NLR, SII, PLR, and MLR were positively correlated with inflammation factors in CTD-ILD and CTD patients in the present study, suggesting that the inflammatory response is heightened in both CTD-ILD and CTD, with ILD exhibiting a more severe inflammatory reaction. The observed negative correlations of NLR, SII, and PLR with pulmonary function parameters were no longer evident in CTD-ILD patients after medication, possibly due to a rapid decrease in the inflammatory response. Age was also found to be an independent risk factor for CTD-ILD, with older CTD patients more at risk for developing ILD, possibly because of age-related physical functioning (Fest et al., 2019). Clinicians should prioritize lung monitoring in older CTD patients to provide timely intervention.

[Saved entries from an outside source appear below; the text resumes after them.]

Lemma plan_partition_spec blake3 program request :
  ∃ r, plan_partition blake3 program request = Some r ∧
    match r with Ok plan => plan_ok blake3 program request plan | Err e => plan_error program request e end.
Proof.
  unfold plan_partition. set (instrs := cp_instructions program).
  case_bool_decide as Hne; [eexists; split; [done|]; by constructor; apply nil_length_inv|].
  pose proof (validate_references_spec 0 instrs) as Hrefs.
  destruct (validate_virtual_references 0 instrs) as [[]|e]; simpl.
  2: { eexists. split; [done|]. destruct Hrefs as (j & i & p & Hj & Hp & Hle & ->). by eapply pe_reference. }
  destruct (String.eqb_spec (cm_identity (pr_cost_model request)) EmptyString) as [Hid|Hid];
    [eexists; split; [done|]; by apply pe_identity|].
  destruct (existsb _ (pr_boundary_hints request)) eqn:Eh.
  { eexists. split; [done|]. apply existsb_exists in Eh as (h & Hin%list_elem_of_In & Hh%Nat.leb_le).
    by eapply pe_hint. }
  destruct (result_mapM _ instrs) as [estimates|e] eqn:Ee; simpl.
  2: { eexists. split; [done|]. destruct (result_mapM_Err _ _ _ Ee) as (x & ? & ?). by eapply pe_instruction. }
  assert (Hlen : length estimates = length instrs)
    by (apply result_mapM_Ok, Forall2_length in Ee; done).
  destruct (plan_ranges_spec instrs estimates request (length instrs) 0 Hlen)
    as [(e & -> & He)|(ranges & -> & Hc & Hall)]; [lia|lia| |]; simpl.
  { eexists. split; [done|]. by eapply pe_planning. }
  rewrite (planned_specs estimates). fold (planned_shards estimates ranges).
  set (shards := planned_shards estimates ranges).
  apply (contiguous_ranges _ _ _ (planned_spec <$> shards)) in Hc; [|symmetry; apply planned_ranges].
  assert (Hshards : length shards ≠ 0).
  { intros E%nil_length_inv. rewrite E in Hc. inversion Hc. lia. }
  destruct (build_dag_total program (planned_spec <$> shards)) as (dag & -> & Hok).
  { intros E%(f_equal length). rewrite length_fmap in E. done. }
  { done. }
  { intros j i p Hj Hp. exact (Hrefs j i p Hj Hp). }
  simpl. unfold instrs at 1. rewrite (validate_dag_ok _ _ _ Hok Hc (planned_nonempty _ _ _ _ Hall)). simpl.
  rewrite bool_decide_eq_false_2 by done. eexists. split; [done|]. split; try done.
  exists estimates. split; [done|]. intros i s Hs. by eapply planned_shards_ok.
Qed.

(** ** Budgets *)

Definition total_ram (l : list InstructionEstimate) : Z := foldr (λ e acc, ie_ram_bytes e + acc)%Z 0%Z l.

Lemma total_ram_app l k : total_ram (l ++ k) = (total_ram l + total_ram k)%Z.
Proof. induction l as [|e l IH]; simpl; [done|]. rewrite IH. lia. Qed.

Lemma total_ram_nonneg l : Forall (λ e, 0 ≤ ie_ram_bytes e)%Z l → (0 ≤ total_ram l)%Z.
Proof. induction 1; simpl; lia. Qed.

Lemma total_ram_slice l a b :
  Forall (λ e, 0 ≤ ie_ram_bytes e)%Z l → (total_ram (slice l a b) ≤ total_ram l)%Z.
Proof.
  intros Hl. rewrite <-(take_drop a l) at 2. rewrite <-(take_drop (b - a) (drop a l)).
  rewrite !total_ram_app. fold (slice l a b).
  pose proof (total_ram_nonneg _ (Forall_take _ a _ Hl)).
  pose proof (total_ram_nonneg _ (Forall_drop _ (b - a) _ (Forall_drop _ a _ Hl))). lia.
Qed.

Lemma add_ram_spec l acc :
  (0 ≤ acc)%Z → Forall (λ e, 0 ≤ ie_ram_bytes e)%Z l →
  match result_fold add_ram acc l with
  | Ok s => s = (acc + total_ram l)%Z
  | Err e => e = EstimateOverflow ∧ ¬ in_u64 (acc + total_ram l)
  end.
Proof.
  revert acc. induction l as [|e l IH]; intros acc Hacc; simpl; [intros _; lia|].
  intros [He Hl]%Forall_cons. unfold add_ram at 1.
  destruct (try_u64 (acc + ie_ram_bytes e)) as [s|] eqn:E; simpl.
  - apply try_u64_Some in E as [<- Hs]. specialize (IH (acc + ie_ram_bytes e)%Z ltac:(lia) Hl).
    rewrite Z.add_assoc. done.
  - split; [done|]. unfold try_u64 in E. case_bool_decide as Hbad; [done|].
    pose proof (total_ram_nonneg l Hl). zlia.
Qed.

Lemma max_required_k_le l k :
  (0 ≤ k)%Z → (max_required_k l ≤ k)%Z ↔ Forall (λ e, ie_required_k e ≤ k)%Z l.
Proof. intros Hk. induction l as [|e l IH]; simpl; [done|]. rewrite Forall_cons, <-IH. lia. Qed.

(** The sizes of a range and of its shard are within the request's limits. *)
Definition fits_budget (request : PartitionRequest) (estimates : list InstructionEstimate) (shard : ShardEstimate)
    : Prop :=
  (total_ram estimates ≤ pr_target_shard_ram_bytes request)%Z ∧
  (Forall (λ e, ie_required_k e ≤ pr_max_k request) estimates)%Z ∧
  (se_ram_bytes shard ≤ pr_target_shard_ram_bytes request)%Z ∧ (se_required_k shard ≤ pr_max_k request)%Z.

Lemma range_exceeds_spec request l shard b :
  (0 ≤ pr_max_k request)%Z → Forall (λ e, 0 ≤ ie_ram_bytes e)%Z l →
  range_exceeds l shard request = Ok b → if b then ¬ fits_budget request l shard else fits_budget request l shard.
Proof.
  intros Hk Hl. unfold range_exceeds. pose proof (add_ram_spec l 0 ltac:(lia) Hl) as Hr.
  destruct (result_fold add_ram 0%Z l) as [s|e]; simpl; [|done]. subst s.
  rewrite Z.add_0_l. intros [= <-]. unfold fits_budget.
  destruct (_ || _) eqn:E; rewrite <-max_required_k_le by done;
    rewrite ?orb_true_iff, ?orb_false_iff, ?Z.ltb_lt, ?Z.ltb_ge in E; lia.
Qed.

(** Values at their machine widths. *)
Definition request_typed (request : PartitionRequest) : Prop :=
  in_u64 (pr_target_shard_ram_bytes request) ∧ in_u32 (pr_max_k request) ∧
  (∀ i e, cm_estimate_instruction (pr_cost_model request) i = Ok e →
     in_u64 (ie_ram_bytes e) ∧ in_u32 (ie_required_k e)) ∧
  (∀ l e, cm_estimate_shard (pr_cost_model request) l = Ok e →
     in_u64 (se_ram_bytes e) ∧ in_u32 (se_required_k e)).

Lemma estimates_nonneg request instructions estimates :
  request_typed request →
  result_mapM (cm_estimate_instruction (pr_cost_model request)) instructions = Ok estimates →
  Forall (λ e, 0 ≤ ie_ram_bytes e)%Z estimates.
Proof.
  intros (_ & _ & Ht & _) H%result_mapM_Ok. induction H as [|i e l k Hi _ IH]; constructor; [|done].
  apply Ht in Hi. zlia.
Qed.

Lemma slice_nonneg estimates a b :
  Forall (λ e, 0 ≤ ie_ram_bytes e)%Z estimates → Forall (λ e, 0 ≤ ie_ram_bytes e)%Z (slice estimates a b).
Proof. intros H. apply Forall_take, Forall_drop, H. Qed.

This study conducted a comprehensive analysis of the NLR, SII, PLR, MLR, RDW, and KL-6 markers in CTD-ILD patients. However, this study also had certain limitations: (1) This study had a relatively small sample size, which may introduce bias into the results; future studies should increase the sample size for greater accuracy. (2) Some unknown confounding factors were not entirely excluded from the study; large-scale clinical trials and mechanism investigations are needed to validate the accuracy of these findings. (3) The presence of some missing data may have affected the current results. (4) This was a cross-sectional study with no patient follow-up. Future work should primarily focus on whether the dynamic changes in these indicators hold greater value for CTD-ILD patients than for CTD patients.
Conclusions
This study reaffirms that KL-6 is the most promising biomarker for diagnosing CTD-ILD and assessing its severity. The diagnostic value of RDW-SD surpasses that of RDW-CV for CTD-ILD. NLR, SII, MLR, and PLR have potential value in the diagnosis of different types of CTD-ILD. Moreover, the diagnostic value of KL-6 for CTD-ILD was unaffected by medication interference. Clinicians should monitor KL-6 levels in older CTD patients as they are at higher risk of ILD.